====== Supplied information

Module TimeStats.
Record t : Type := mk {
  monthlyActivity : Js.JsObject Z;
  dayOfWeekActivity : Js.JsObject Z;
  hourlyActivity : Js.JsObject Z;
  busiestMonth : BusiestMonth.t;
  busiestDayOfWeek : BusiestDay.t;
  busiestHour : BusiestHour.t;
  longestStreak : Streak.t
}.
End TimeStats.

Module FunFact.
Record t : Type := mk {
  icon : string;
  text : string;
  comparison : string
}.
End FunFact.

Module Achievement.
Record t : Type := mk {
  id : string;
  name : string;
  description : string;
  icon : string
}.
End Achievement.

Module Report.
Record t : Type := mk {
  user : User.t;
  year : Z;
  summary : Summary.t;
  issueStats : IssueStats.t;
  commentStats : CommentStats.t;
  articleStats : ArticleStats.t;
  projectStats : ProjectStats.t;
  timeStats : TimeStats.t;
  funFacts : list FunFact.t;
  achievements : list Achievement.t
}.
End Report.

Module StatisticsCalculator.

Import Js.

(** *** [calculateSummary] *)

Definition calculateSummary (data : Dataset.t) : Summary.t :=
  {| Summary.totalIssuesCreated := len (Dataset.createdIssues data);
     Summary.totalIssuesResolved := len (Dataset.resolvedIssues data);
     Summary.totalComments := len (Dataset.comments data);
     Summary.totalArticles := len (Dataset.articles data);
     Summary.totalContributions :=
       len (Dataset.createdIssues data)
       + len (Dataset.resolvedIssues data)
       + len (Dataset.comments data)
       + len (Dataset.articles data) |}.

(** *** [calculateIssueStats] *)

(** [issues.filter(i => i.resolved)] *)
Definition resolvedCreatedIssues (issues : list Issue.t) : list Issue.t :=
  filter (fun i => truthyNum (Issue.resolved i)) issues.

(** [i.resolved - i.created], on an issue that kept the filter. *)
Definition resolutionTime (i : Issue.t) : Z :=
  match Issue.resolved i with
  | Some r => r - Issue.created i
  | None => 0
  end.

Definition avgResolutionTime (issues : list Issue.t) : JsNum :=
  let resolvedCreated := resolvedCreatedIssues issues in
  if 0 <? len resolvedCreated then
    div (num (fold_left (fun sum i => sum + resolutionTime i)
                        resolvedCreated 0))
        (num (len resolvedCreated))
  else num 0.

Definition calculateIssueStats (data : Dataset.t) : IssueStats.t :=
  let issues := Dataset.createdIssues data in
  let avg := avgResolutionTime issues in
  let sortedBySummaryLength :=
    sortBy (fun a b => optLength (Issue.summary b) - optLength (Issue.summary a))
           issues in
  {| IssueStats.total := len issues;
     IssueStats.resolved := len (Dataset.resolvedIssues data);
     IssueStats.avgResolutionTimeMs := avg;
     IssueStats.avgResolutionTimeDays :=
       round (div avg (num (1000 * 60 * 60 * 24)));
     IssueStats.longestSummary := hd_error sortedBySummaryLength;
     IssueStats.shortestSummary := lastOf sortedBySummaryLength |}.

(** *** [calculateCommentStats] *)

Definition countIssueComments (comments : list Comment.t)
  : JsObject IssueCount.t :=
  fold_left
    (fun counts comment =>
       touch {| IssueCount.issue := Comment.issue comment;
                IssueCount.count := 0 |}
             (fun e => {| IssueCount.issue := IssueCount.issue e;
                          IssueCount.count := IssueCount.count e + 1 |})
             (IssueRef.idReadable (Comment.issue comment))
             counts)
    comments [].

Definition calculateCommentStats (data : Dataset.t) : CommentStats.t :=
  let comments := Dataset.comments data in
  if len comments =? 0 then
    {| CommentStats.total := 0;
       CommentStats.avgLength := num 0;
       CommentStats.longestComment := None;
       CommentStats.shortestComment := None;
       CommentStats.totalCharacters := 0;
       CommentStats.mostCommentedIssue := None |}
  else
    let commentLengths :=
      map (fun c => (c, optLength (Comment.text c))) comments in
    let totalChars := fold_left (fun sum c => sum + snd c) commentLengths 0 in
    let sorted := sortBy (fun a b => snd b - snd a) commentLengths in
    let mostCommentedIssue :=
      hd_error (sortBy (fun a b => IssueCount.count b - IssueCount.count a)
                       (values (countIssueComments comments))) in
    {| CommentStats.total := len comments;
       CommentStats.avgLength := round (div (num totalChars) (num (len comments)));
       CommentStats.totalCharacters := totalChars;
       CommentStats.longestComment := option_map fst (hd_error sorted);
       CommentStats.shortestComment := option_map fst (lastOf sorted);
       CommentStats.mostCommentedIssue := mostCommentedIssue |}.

============
====== Supplied information

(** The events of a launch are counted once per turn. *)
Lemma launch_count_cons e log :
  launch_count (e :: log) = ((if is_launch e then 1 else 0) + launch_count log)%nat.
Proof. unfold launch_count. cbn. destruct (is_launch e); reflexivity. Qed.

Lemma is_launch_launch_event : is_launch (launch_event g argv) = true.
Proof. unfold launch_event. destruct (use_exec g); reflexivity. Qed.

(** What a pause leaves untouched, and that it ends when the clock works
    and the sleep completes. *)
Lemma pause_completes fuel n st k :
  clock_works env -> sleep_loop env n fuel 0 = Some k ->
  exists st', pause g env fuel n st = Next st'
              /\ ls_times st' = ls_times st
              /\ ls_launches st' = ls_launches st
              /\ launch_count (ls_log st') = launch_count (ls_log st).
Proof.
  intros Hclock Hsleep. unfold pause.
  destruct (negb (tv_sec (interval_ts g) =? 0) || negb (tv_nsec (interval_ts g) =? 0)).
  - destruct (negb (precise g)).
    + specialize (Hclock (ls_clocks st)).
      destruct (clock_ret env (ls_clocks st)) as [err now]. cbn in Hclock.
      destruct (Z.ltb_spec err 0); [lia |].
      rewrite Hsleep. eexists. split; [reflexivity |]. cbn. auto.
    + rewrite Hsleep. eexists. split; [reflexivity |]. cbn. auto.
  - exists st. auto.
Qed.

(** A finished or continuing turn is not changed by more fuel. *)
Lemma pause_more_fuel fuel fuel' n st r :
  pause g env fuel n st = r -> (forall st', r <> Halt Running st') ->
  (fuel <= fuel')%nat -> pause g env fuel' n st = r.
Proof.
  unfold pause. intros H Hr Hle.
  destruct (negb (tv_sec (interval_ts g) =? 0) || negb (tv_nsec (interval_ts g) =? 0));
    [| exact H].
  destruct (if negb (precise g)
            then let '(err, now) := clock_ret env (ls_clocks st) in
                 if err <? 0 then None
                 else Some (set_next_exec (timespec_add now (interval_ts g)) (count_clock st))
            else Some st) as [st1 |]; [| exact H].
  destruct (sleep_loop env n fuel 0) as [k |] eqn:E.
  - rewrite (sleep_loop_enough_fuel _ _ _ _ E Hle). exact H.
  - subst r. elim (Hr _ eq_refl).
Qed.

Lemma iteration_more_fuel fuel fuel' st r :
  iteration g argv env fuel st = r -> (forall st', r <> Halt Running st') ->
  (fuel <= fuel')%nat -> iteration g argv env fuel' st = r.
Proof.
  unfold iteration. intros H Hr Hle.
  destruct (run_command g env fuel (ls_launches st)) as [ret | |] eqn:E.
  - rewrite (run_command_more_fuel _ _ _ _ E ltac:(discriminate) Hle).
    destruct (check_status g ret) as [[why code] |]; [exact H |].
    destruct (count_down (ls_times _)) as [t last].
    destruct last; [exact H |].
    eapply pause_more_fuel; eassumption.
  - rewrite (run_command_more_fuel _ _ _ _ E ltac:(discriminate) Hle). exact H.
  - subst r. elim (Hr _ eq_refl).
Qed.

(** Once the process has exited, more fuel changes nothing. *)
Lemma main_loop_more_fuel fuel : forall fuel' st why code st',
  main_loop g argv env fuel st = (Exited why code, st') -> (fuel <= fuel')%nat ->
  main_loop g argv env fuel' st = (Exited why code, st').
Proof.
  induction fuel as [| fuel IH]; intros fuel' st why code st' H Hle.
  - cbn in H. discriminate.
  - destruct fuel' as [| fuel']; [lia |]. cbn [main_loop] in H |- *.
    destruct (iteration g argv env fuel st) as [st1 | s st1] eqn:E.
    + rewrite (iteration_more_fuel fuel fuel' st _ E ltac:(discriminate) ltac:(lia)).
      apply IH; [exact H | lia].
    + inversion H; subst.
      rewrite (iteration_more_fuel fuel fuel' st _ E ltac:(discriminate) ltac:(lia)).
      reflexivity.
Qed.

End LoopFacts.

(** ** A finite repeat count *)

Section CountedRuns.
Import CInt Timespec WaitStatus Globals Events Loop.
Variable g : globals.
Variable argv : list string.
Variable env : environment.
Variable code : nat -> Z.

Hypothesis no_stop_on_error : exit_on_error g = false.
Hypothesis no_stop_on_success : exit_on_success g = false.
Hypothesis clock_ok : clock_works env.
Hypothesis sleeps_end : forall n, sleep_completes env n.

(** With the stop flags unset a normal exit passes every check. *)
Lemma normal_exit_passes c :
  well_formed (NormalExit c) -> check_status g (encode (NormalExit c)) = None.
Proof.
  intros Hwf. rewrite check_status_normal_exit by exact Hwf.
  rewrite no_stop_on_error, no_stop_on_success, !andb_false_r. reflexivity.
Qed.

============
====== Supplied information

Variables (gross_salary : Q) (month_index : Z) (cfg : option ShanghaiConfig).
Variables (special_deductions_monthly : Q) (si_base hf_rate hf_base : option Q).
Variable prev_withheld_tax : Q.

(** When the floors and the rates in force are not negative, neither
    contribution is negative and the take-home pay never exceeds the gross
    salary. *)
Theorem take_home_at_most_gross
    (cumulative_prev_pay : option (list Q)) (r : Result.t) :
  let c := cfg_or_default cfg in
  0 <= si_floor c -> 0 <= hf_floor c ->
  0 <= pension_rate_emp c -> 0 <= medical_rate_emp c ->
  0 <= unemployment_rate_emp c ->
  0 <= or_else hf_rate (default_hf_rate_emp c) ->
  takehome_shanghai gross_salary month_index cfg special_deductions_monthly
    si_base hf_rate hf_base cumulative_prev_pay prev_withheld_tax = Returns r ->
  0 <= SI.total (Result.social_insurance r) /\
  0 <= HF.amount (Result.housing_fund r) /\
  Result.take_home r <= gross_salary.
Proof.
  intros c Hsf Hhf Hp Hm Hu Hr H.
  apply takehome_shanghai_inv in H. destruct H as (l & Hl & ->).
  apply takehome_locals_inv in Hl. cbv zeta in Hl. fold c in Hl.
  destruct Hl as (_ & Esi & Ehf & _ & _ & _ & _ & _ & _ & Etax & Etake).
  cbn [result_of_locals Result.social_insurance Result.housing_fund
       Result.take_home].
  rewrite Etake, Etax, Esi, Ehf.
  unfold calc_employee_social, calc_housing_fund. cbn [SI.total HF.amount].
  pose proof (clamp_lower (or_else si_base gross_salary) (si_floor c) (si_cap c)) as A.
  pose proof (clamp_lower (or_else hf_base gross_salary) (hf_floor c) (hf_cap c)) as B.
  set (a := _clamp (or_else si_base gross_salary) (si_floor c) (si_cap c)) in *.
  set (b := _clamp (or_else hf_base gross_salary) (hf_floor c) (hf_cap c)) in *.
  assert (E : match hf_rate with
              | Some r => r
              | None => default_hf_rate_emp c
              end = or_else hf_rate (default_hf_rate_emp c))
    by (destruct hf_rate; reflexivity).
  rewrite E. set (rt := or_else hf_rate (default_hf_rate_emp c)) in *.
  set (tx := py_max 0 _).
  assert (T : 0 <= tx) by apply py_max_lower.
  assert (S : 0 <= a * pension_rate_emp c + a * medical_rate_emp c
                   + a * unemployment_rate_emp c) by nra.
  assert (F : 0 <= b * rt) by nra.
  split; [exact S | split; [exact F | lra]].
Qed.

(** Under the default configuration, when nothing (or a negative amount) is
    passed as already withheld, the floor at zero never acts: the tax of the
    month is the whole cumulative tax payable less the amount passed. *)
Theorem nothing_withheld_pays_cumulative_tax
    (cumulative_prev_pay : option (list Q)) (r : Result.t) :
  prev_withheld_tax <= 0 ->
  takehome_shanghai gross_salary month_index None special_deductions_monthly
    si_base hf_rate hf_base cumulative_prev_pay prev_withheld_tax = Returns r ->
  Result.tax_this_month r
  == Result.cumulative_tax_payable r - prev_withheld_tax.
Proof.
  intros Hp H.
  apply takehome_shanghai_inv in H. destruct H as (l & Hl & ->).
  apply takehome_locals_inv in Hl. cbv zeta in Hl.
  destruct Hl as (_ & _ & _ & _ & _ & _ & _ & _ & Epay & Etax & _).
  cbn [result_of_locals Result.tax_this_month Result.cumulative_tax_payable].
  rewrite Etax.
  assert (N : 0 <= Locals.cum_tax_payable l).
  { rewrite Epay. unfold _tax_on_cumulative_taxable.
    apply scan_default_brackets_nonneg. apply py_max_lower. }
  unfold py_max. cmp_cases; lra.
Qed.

============

Within the data above, the span starting at the line containing "- cbn in H. discriminate." and ending at the line containing "apply IH; [exact H | lia]." is to be retyped exactly, with no other lines.

• Exercise output
  - cbn in H. discriminate.
  - destruct fuel' as [| fuel']; [lia |]. cbn [main_loop] in H |- *.
    destruct (iteration g argv env fuel st) as [st1 | s st1] eqn:E.
    + rewrite (iteration_more_fuel fuel fuel' st _ E ltac:(discriminate) ltac:(lia)).
      apply IH; [exact H | lia].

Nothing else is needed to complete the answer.